Consequently, when you add references to F<: then you need to impose a value restriction to not lose soundness. Similarly, MLsub cannot get rid of the value restriction. Scala enforces a value restriction through its syntax already, since there is no way to even write the definition of a value that would have polymorphic type.

It's much simpler than that. In Scala values can't have polymorphic types, only methods can. E.g. if you write
val id = x => x
its type isn't [A] A => A.
And if you take a polymorphic method e.g.
def id[A](x: A): A = x
and try to assign it to a value
val id1 = id
again the compiler will try (and in this case fail) to infer a specific A instead of creating a polymorphic value.
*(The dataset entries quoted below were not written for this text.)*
(** C3: every variant returns, past its guard, the clamp of its raw sum
    to [[-MaxOutAbs, MaxOutAbs]], where [Clamp x lo hi] is
    [Max lo (Min x hi)]; and with a non-negative limit, a raw sum whose
    absolute value is above the limit makes the variant return exactly
    [MaxOutAbs] when the raw sum is positive and exactly [-MaxOutAbs] when
    it is negative. *)
Theorem clamp_is_symmetric_and_saturates :
  forall (this : FPIDController) (error deltaTime : float),
    let lim := MaxOutAbs this in
    (forall x lo hi, Clamp x lo hi = Max lo (Min x hi)) /\
    (degenerate error deltaTime = false ->
       fst (Update this error deltaTime) =
         Clamp (rawPID this error deltaTime) (- lim) lim /\
       fst (UpdateAsPID this error deltaTime) =
         Clamp (rawPID this error deltaTime) (- lim) lim /\
       fst (UpdateAsPD this error deltaTime) =
         Clamp (rawPD this error deltaTime) (- lim) lim /\
       fst (UpdateAsPI this error deltaTime) =
         Clamp (rawPI this error deltaTime) (- lim) lim) /\
    (IsNaN error = false ->
       fst (UpdateAsP this error) = Clamp (rawP this error) (- lim) lim) /\
    ((zero <= lim) = true ->
       (degenerate error deltaTime = false ->
          ((lim < abs (rawPID this error deltaTime)) = true ->
             fst (Update this error deltaTime) =
               saturated this (rawPID this error deltaTime) /\
             fst (UpdateAsPID this error deltaTime) =
               saturated this (rawPID this error deltaTime)) /\
          ((lim < abs (rawPD this error deltaTime)) = true ->
             fst (UpdateAsPD this error deltaTime) =
               saturated this (rawPD this error deltaTime)) /\
          ((lim < abs (rawPI this error deltaTime)) = true ->
             fst (UpdateAsPI this error deltaTime) =
               saturated this (rawPI this error deltaTime))) /\
       (IsNaN error = false ->
          (lim < abs (rawP this error)) = true ->
          fst (UpdateAsP this error) = saturated this (rawP this error))).
Proof.
  intros this error deltaTime lim. subst lim.
  split; [reflexivity |].
  split.
  { intros G. unfold UpdateAsPID.
    rewrite (Update_computed this _ _ G), (UpdateAsPD_computed this _ _ G),
      (UpdateAsPI_computed this _ _ G).
    repeat split. }
  split.
  { intros Herr. rewrite UpdateAsP_computed, Herr. reflexivity. }
  intros Hlim. split.
  - intros G. unfold UpdateAsPID.
    rewrite (Update_computed this _ _ G), (UpdateAsPD_computed this _ _ G),
      (UpdateAsPI_computed this _ _ G).
    cbn [fst]. unfold clampOut, saturated.
    split; [| split]; intros Habove;
      rewrite (Clamp_saturates _ _ Hlim Habove); repeat split.
  - intros Herr Habove. rewrite UpdateAsP_computed, Herr.
    cbn [fst]. unfold clampOut, saturated.
    apply (Clamp_saturates _ _ Hlim Habove).
Qed.

(** With [P = 1] and limit 1000 on a fresh object, the errors 5000 and
    -5000 over one second give the raw sums 5000 and -5000, and [Update]
    returns 1000 and -1000. *)
Lemma clamp_is_symmetric_and_saturates_witness :
  (zero <= MaxOutAbs fresh_P) = true /\
  degenerate f5000 f1 = false /\
  (MaxOutAbs fresh_P < abs (rawPID fresh_P f5000 f1)) = true /\
  fst (Update fresh_P f5000 f1) = f1000 /\
  degenerate (- f5000) f1 = false /\
  (MaxOutAbs fresh_P < abs (rawPID fresh_P (- f5000) f1)) = true /\
  fst (Update fresh_P (- f5000) f1) = - f1000.
Proof.
  destruct (clamp_is_symmetric_and_saturates fresh_P f5000 f1)
    as (_ & _ & _ & Hpos).
  destruct (clamp_is_symmetric_and_saturates fresh_P (- f5000) f1)
    as (_ & _ & _ & Hneg).
  split; [reflexivity |].
  split; [reflexivity |].
  split; [reflexivity |].
  split.
  { exact (proj1 (proj1 (proj1 (Hpos (eq_refl true)) (eq_refl false))
                    (eq_refl true))). }
  split; [reflexivity |].
  split; [reflexivity |].
  exact (proj1 (proj1 (proj1 (Hneg (eq_refl true)) (eq_refl false))
                  (eq_refl true))).
Defined.

(** * Further properties of the controller *)

(** ** Histories *)

Lemma call_state (k : Call) (this : FPIDController) :
  snd (call k this) =
    match k with
    | CallUpdate e dt => snd (Update this e dt)
    | CallUpdateAsPID e dt => snd (UpdateAsPID this e dt)
    | CallUpdateAsP e => snd (UpdateAsP this e)
    | CallUpdateAsPD e dt => snd (UpdateAsPD this e dt)
    | CallUpdateAsPI e dt => snd (UpdateAsPI this e dt)
    | CallReset => Reset this
    end.
Proof.
  destruct k as [e dt | e dt | e | e dt | e dt |]; simpl.
  - destruct (Update this e dt); reflexivity.
  - destruct (UpdateAsPID this e dt); reflexivity.
  - destruct (UpdateAsP this e); reflexivity.
  - destruct (UpdateAsPD this e dt); reflexivity.
  - destruct (UpdateAsPI this e dt); reflexivity.
  - reflexivity.
Qed.

Lemma run_cons_state (k : Call) (ks : list Call) (this : FPIDController) :
  snd (run (k :: ks) this) = snd (run ks (snd (call k this))).
Proof.
  simpl. destruct (call k this) as [r this1]. simpl.
  destruct (run ks this1); reflexivity.
Qed.

(** One call acts on the two error members as [integrate] and
    [remember] say. *)
Lemma call_errors (k : Call) (this : FPIDController) :
  IErr (snd (call k this)) = integrate (IErr this) k /\
  PrevErr (snd (call k this)) = remember (PrevErr this) k.
Proof.
  rewrite call_state.
  destruct k as [e dt | e dt | e | e dt | e dt |]; simpl;
    unfold UpdateAsPID;
    try (destruct (degenerate e dt) eqn:G;
         [ rewrite ?(Update_guarded this e dt G),
             ?(UpdateAsPD_guarded this e dt G),
             ?(UpdateAsPI_guarded this e dt G)
         | rewrite ?(Update_computed this e dt G),
             ?(UpdateAsPD_computed this e dt G),
             ?(UpdateAsPI_computed this e dt G) ]);
    rewrite ?UpdateAsP_state; split; reflexivity.
Qed.

Lemma run_errors (ks : list Call) :
  forall this : FPIDController,
    IErr (snd (run ks this)) = List.fold_left integrate ks (IErr this) /\
    PrevErr (snd (run ks this)) = List.fold_left remember ks (PrevErr this).
Proof.
  induction ks as [| k ks IH]; intros this.
  - split; reflexivity.
  - rewrite run_cons_state. simpl List.fold_left.
    destruct (call_errors k this) as (Hi & Hp).
    destruct (IH (snd (call k this))) as (IHi & IHp).
    rewrite IHi, IHp, Hi, Hp. split; reflexivity.
Qed.

(** X1: after any sequence of calls, [IErr] is the left-to-right sum of
    the products [dt * e] of the calls with an integral term whose guard
    did not fire, restarted from zero at each [Reset], and [PrevErr] is
    the error of the last call with a derivative term whose guard did
    not fire, or zero if a [Reset] came later. *)
Theorem errors_after_history :
  forall (ks : list Call) (this : FPIDController),
    IErr (snd (run ks this)) = List.fold_left integrate ks (IErr this) /\
    PrevErr (snd (run ks this)) = List.fold_left remember ks (PrevErr this).
Proof. intros ks this. apply run_errors. Qed.

(** X2: the two error members evolve independently of the gains, of the
    limit and of the values returned: the same calls on an object with
    other tunables but the same [PrevErr] and [IErr] end in the same
    [PrevErr] and [IErr].  In particular the integral keeps growing
    while the output is clamped. *)
Theorem errors_ignore_tunables :
  forall (ks : list Call) (this : FPIDController) (p i d lim : float),
    let other := mkFPIDController p i d lim (PrevErr this) (IErr this) in
    IErr (snd (run ks other)) = IErr (snd (run ks this)) /\
    PrevErr (snd (run ks other)) = PrevErr (snd (run ks this)).
Proof.
  intros ks this p i d lim other.
  destruct (run_errors ks this) as (-> & ->).
  destruct (run_errors ks other) as (-> & ->).
  split; reflexivity.
Qed.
So the issue doesn't arise.
EDIT:
If you try to reproduce the http://mlton.org/ValueRestriction#_alternatives_to_the_value_restriction example in Scala, the problem you run into isn't the lack of let: val corresponds to it perfectly well. But you'd need something like
val f[A]: A => A = {
var r: Option[A] = None
{ x => ... }
}
which is illegal. If you write def f[A]: A => A = ... it's legal but creates a new r on each call. In ML terms it would be like
val f: unit -> ('a -> 'a) =
fn () =>
let
val r: 'a option ref = ref NONE
in
fn x =>
let
val y = !r
val () = r := SOME x
in
case y of
NONE => x
| SOME y => y
end
end
val _ = f () 13
val _ = f () "foo"
which is allowed by the value restriction.
That is, Scala's rules are equivalent to only allowing lambdas as polymorphic values in ML instead of everything value restriction allows.

EDIT: this answer was incorrect before. I have completely rewritten the explanation below to gather my new understanding from the comments under the answers by Andreas and Alexey.
The edit history and the history of archives of this page at archive.is provides a recording of my prior misunderstanding and discussion. Another reason I chose to edit rather than delete and write a new answer, is to retain the comments on this answer. IMO, this answer is still needed because although Alexey answers the thread title correctly and most succinctly—also Andreas’ elaboration was the most helpful for me to gain understanding—yet I think the layman reader may require a different, more holistic (yet hopefully still generative essence) explanation in order to quickly gain some depth of understanding of the issue. Also I think the other answers obscure how convoluted a holistic explanation is, and I want naive readers to have the option to taste it. The prior elucidations I’ve found don’t state all the details in English language and instead (as mathematicians tend to do for efficiency) rely on the reader to discern the details from the nuances of the symbolic programming language examples and prerequisite domain knowledge (e.g. background facts about programming language design).
The value restriction arises where we have mutation of referenced1 type parametrised objects2. The type unsafety that would result without the value restriction is demonstrated in the following MLton code example:
val r: 'a option ref = ref NONE
val r1: string option ref = r
val r2: int option ref = r
val () = r1 := SOME "foo"
val v: int = valOf (!r2)
The NONE value (which is akin to null) contained in the object referenced by r can be assigned to a reference with any concrete type for the type parameter 'a because r has a polymorphic type a'. That would allow type unsafety because as shown in the example above, the same object referenced by r which has been assigned to both string option ref and int option ref can be written (i.e. mutated) with a string value via the r1 reference and then read as an int value via the r2 reference. The value restriction generates a compiler error for the above example.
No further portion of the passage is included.